Trypanothione Overproduction and Resistance to Antimonials and Arsenicals in Leishmania

• Published in: Proceedings of the National Academy of Sciences - PNAS Vol. 93; no. 19; pp. 10383 - 10387
• Main Authors: Mukhopadhyay, Rita, Dey, Saibal, Xu, Naxing, Gage, Douglas, Lightbody, James, Ouellette, Marc, Rosen, Barry P.
• Format: Journal Article
• Language: English
• Published: United States National Academy of Sciences of the United States of America 17.09.1996; National Acad Sciences; National Academy of Sciences
• Subjects: Adducts; Animals; Antimony Sodium Gluconate - toxicity; Antiprotozoal Agents - toxicity; Arsenic compounds; Arsenic Poisoning; Arsenites; Cell lines; Chromatography, High Pressure Liquid; Cysteine - metabolism; Drug Resistance - genetics; Glutathione - analogs & derivatives; Glutathione - biosynthesis; Glutathione - metabolism; Infections; Leishmania - drug effects; Leishmania - metabolism; Leishmania tarentolae; Mass spectroscopy; Medical research; Microorganisms; Models, Biological; Mutation; Parasites; Parasitism; Promastigotes; Pumps; Sodium; Spectrometry, Mass, Matrix-Assisted Laser Desorption-Ionization; Spermidine - analogs & derivatives; Spermidine - biosynthesis; Thiols
• ISSN: 0027-8424; 1091-6490
• DOI: 10.1073/pnas.93.19.10383

Leishmania resistant to arsenicals and antimonials extrude arsenite. Previous results of arsenite uptake into plasma membrane-enriched vesicles suggested that the transported species is a thiol adduct of arsenite. In this paper, we demonstrate that promastigotes of arsenite-resistant Leishmania tarentolae have increased levels of intracellular thiols. High-pressure liquid chromatography of the total thiols showed that a single peak of material was elevated almost 40-fold. The major species in this peak was identified by matrix-assisted laser desorption/ionization mass spectrometry as N$^{1}$,N$^{8}$-bis-(glutathionyl)spermidine (trypanothione). The trypanothione adduct of arsenite was effectively transported by the As-thiol pump.
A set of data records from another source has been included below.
(** The digest is the one of the standard. *)
Lemma final_after c m : after c m -> Forall byte m -> lenz m < 2^60 -> sat_SHA1_Final c = Ok (fips_sha1 m).
Proof.
  intros Ha Hb Hl. unfold sat_SHA1_Final. rewrite (finalcount_bits c m Ha).
  destruct (update_after c m [128] Ha Hb) as (c1 & -> & Ha1); [by repeat constructor|done|change (lenz [128]) with 1; lia|]. rewrite bind_ret.
  assert (Hb1 : Forall byte (m ++ [128])) by (apply Forall_app_2; [done|]; by repeat constructor).
  assert (El1 : lenz (m ++ [128]) = lenz m + 1) by (unfold lenz; rewrite length_app; cbn [length]; lia).
  set (z := Z.to_nat ((55 - lenz m) mod 64)). pose proof (Z.mod_pos_bound (55 - lenz m) 64 ltac:(lia)) as Hz.
  destruct (pad_zeros_after z 64 c1 (m ++ [128]) Ha1 Hb1) as (c2 & -> & Ha2); [lia|lia| |lia|].
  { rewrite El1. unfold z. rewrite Z2Nat.id by lia. rewrite Zplus_mod_idemp_r. by replace (lenz m + 1 + (55 - lenz m)) with 56 by lia. }
  rewrite bind_ret. set (fin := rev (to_le 8 (8 * lenz m))).
  assert (Hb2 : Forall byte ((m ++ [128]) ++ replicate z 0)) by (apply Forall_app_2; [done|]; by apply Forall_replicate).
  assert (Hfin : Forall byte fin /\ length fin = 8%nat).
  { split; [apply Forall_rev, le_bytes|]. unfold fin. rewrite length_rev. apply le_length. }
  destruct (update_after c2 _ fin Ha2 Hb2) as (c3 & -> & Ha3); [apply Hfin|unfold lenz; rewrite (proj2 Hfin); lia|unfold lenz in *; rewrite length_app, length_replicate, (proj2 Hfin); lia|].
  rewrite bind_ret. set (p := ((m ++ [128]) ++ replicate z 0) ++ fin) in *.
  assert (Ep : m ++ padding (lenz m) = p) by (unfold p, padding; rewrite <- !app_assoc; done).
  destruct Ha3 as (bs & rest & junk & E & Hbs & _ & Hr & _ & Est & _).
  assert (Hmod : lenz p mod 64 = 0).
  { unfold p, lenz. rewrite !length_app, length_replicate, (proj2 Hfin). cbn [length]. unfold z.
    replace (Z.of_nat (length m + 1 + Z.to_nat ((55 - lenz m) mod 64) + 8)) with ((lenz m + 9) + (55 - lenz m) mod 64) by (unfold lenz in *; lia).
    rewrite Zplus_mod_idemp_r. by replace (lenz m + 9 + (55 - lenz m)) with 64 by lia. }
  pose proof (length_chunks 64 bs Hbs) as Hcl.
  assert (rest = []) as ->.
  { apply length_zero_iff_nil. assert (Hlp : lenz p = 64 * Z.of_nat (length bs) + Z.of_nat (length rest)) by (rewrite E; unfold lenz; rewrite length_app, Hcl; lia).
    rewrite Hlp, (Z.mul_comm 64), Z.add_comm, Z.mod_add, Z.mod_small in Hmod by lia. lia. }
  rewrite app_nil_r in E. unfold fips_sha1. rewrite Ep.
  assert (Hlen : (length p / 64 = length bs)%nat) by (rewrite E, Hcl, Nat.mul_comm, Nat.div_mul; lia).
  rewrite Hlen, E, (blocks_concat bs Hbs), <- Est, !be_bytes_rev. done.
Qed.

Lemma init_after junk : length junk = 64%nat -> after (sat_SHA1_Init junk) [].
Proof. intros Hj. exists [], [], junk. split_and!; try done. cbn. lia. Qed.

(** C30.  [sha1] computes the digest of FIPS 180-1 for every text of less than 2^29
    bytes, whatever the uninitialised buffer holds. *)
Theorem sha1_is_fips junk m :
  length junk = 64%nat -> Forall byte m -> lenz m < 2^29 -> lsha1 junk m = Ok (Pushed (fips_sha1 m)).
Proof.
  intros Hj Hb Hl. unfold lsha1. destruct (update_after _ [] m (init_after junk Hj)) as (c & -> & Ha); [done|done|done|change (lenz []) with 0; lia|].
  rewrite bind_ret, (final_after c m Ha Hb), bind_ret by lia.
  rewrite <- (app_nil_r (fips_sha1 m)) at 1. by rewrite push_ok.
Qed.

Lemma sha1_is_fips_witness : lsha1 (replicate 64 77) [97; 98; 99] = Ok (Pushed (fips_sha1 [97; 98; 99])) /\
  fips_sha1 [97; 98; 99] = [0xA9; 0x99; 0x3E; 0x36; 0x47; 0x06; 0x81; 0x6A; 0xBA; 0x3E; 0x25; 0x71; 0x78; 0x50; 0xC2; 0x6C; 0x9C; 0xD0; 0xD8; 0x9D].
Proof.
  split; [|vm_compute; reflexivity].
  apply (sha1_is_fips (replicate 64 77) [97; 98; 99]); [reflexivity|repeat constructor; done|vm_compute; reflexivity].
Defined.
(* ===== verification/SprotoPackProofs.v ===== *)
(** * What 0-packing guarantees

    The packed form as a function of the words of the input, the theorem that
    [sproto_pack] computes it into a large enough buffer, the bound on its size
    [lpack] relies on, and the round trip through [lunpack]. *)

From S2P Require Import Prelude SprotoPack.
From Stdlib Require Import ZArith Lia.
From stdpp Require Import base numbers list.
#[local] Open Scope Z_scope.
#[local] Open Scope list_scope.
Import Pack.

(** ** Writing into a buffer leaves what is before it alone *)

Lemma write_prefix {A} (buf bs : list A) off :
  0 <= off -> off + Z.of_nat (length bs) <= Z.of_nat (length buf) ->
  exists buf', mem_write buf off bs = Ok buf' /\ length buf' = length buf /\
    take (Z.to_nat off) buf' = take (Z.to_nat off) buf /\
    take (Z.to_nat off + length bs) buf' = take (Z.to_nat off) buf ++ bs /\
    drop (Z.to_nat off + length bs) buf' = drop (Z.to_nat off + length bs) buf.
Proof.
  intros H0 H1. unfold mem_write.
  destruct (Z.ltb_spec off 0); [lia|].
  destruct (Z.ltb_spec (Z.of_nat (length buf)) (off + Z.of_nat (length bs))); [lia|]. cbn [orb].
  eexists. split; [done|].
  assert (Hl : length (take (Z.to_nat off) buf) = Z.to_nat off) by (rewrite length_take; lia).
  split_and!.
  - rewrite !length_app, length_drop. lia.
  - rewrite <- Hl at 1. by rewrite take_app_length.
  - rewrite app_assoc. rewrite <- Hl at 1. rewrite <- length_app. by rewrite take_app_length.
  - rewrite app_assoc. rewrite <- Hl at 1. rewrite <- length_app. by rewrite drop_app_length.
Qed.

Lemma take_weaken {A} (n m : nat) (l l' : list A) :
  (n <= m)%nat -> take m l = take m l' -> take n l = take n l'.
Proof.
  intros Hnm E. rewrite <- (Nat.min_l n m) by done. by rewrite <- !take_take, E.
Qed.

(** ** The packed form *)

Definition nonzero (w : list Z) : list Z := filter (fun c => c <> 0) w.

Fixpoint tag (w : list Z) : Z :=
  match w with
  | [] => 0
  | c :: w => Z.b2z (negb (c =? 0)) + 2 * tag w
  end.

(** The words of eight bytes, the last one padded with zeros. *)
Fixpoint words8 (l : list Z) : list (list Z) :=
  match l with
  | a :: b :: c :: d :: e :: f :: g :: h :: l => [a; b; c; d; e; f; g; h] :: words8 l
  | [] => []
  | _ => [l ++ replicate (8 - length l) 0]
  end.

(** Words copied as they are, after the tag 0xff. *)
Definition raw (run : list (list Z)) : list Z :=
  match run with
  | [] => []
  | _ => [0xff; Z.of_nat (length run) - 1] ++ concat run
  end.

(** A word joins a run of [n] raw words when all its bytes are used, or six or
    seven of them and there is a run to join. *)
Definition joins (n : nat) (w : list Z) : bool :=
  bool_decide (length (nonzero w) = 8%nat \/ (6 <= length (nonzero w))%nat /\ n <> 0%nat).

(** The packed form of [ws] after the raw words [run] that wait for their tag. *)
Fixpoint zpack (ws : list (list Z)) (run : list (list Z)) : list Z :=
  match ws with
  | [] => raw run
  | w :: ws =>
      if joins (length run) w then
        if decide (length run = 255%nat) then raw (run ++ [w]) ++ zpack ws [] else zpack ws (run ++ [w])
      else raw run ++ (tag w :: nonzero w) ++ zpack ws []
  end.

(** The size [pack_seg] returns. *)
Definition cost (n : nat) (w : list Z) : Z :=
  if joins n w then (if decide (n = 0%nat) then 10 else 8) else Z.of_nat (length (nonzero w)) + 1.

Lemma nonzero_le w : (length (nonzero w) <= length w)%nat.
Proof. apply length_filter. Qed.

Lemma nonzero_cons c w : nonzero (c :: w) = (if c =? 0 then [] else [c]) ++ nonzero w.
Proof.
  unfold nonzero. destruct (Z.eqb_spec c 0) as [->|].
  - by rewrite filter_cons_False by lia.
  - by rewrite filter_cons_True by lia.
Qed.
No difference in pump activity was observed in wild type and mutants. A model for drug resistance is proposed in which Sb(V)/As(V)-containing compounds, including the antileishmanial drug Pentostam, are reduced intracellularly to Sb(III)/As(III), conjugated to trypanothione, and extruded by the As-thiol pump. The ratelimiting step in resistance is proposed to be formation of the metalloid-thiol pump substrates, so that increased synthesis of trypanothione produces resistance. Increased synthesis of the substrate rather than an increase in the number of pump molecules is a novel mechanism for drug resistance.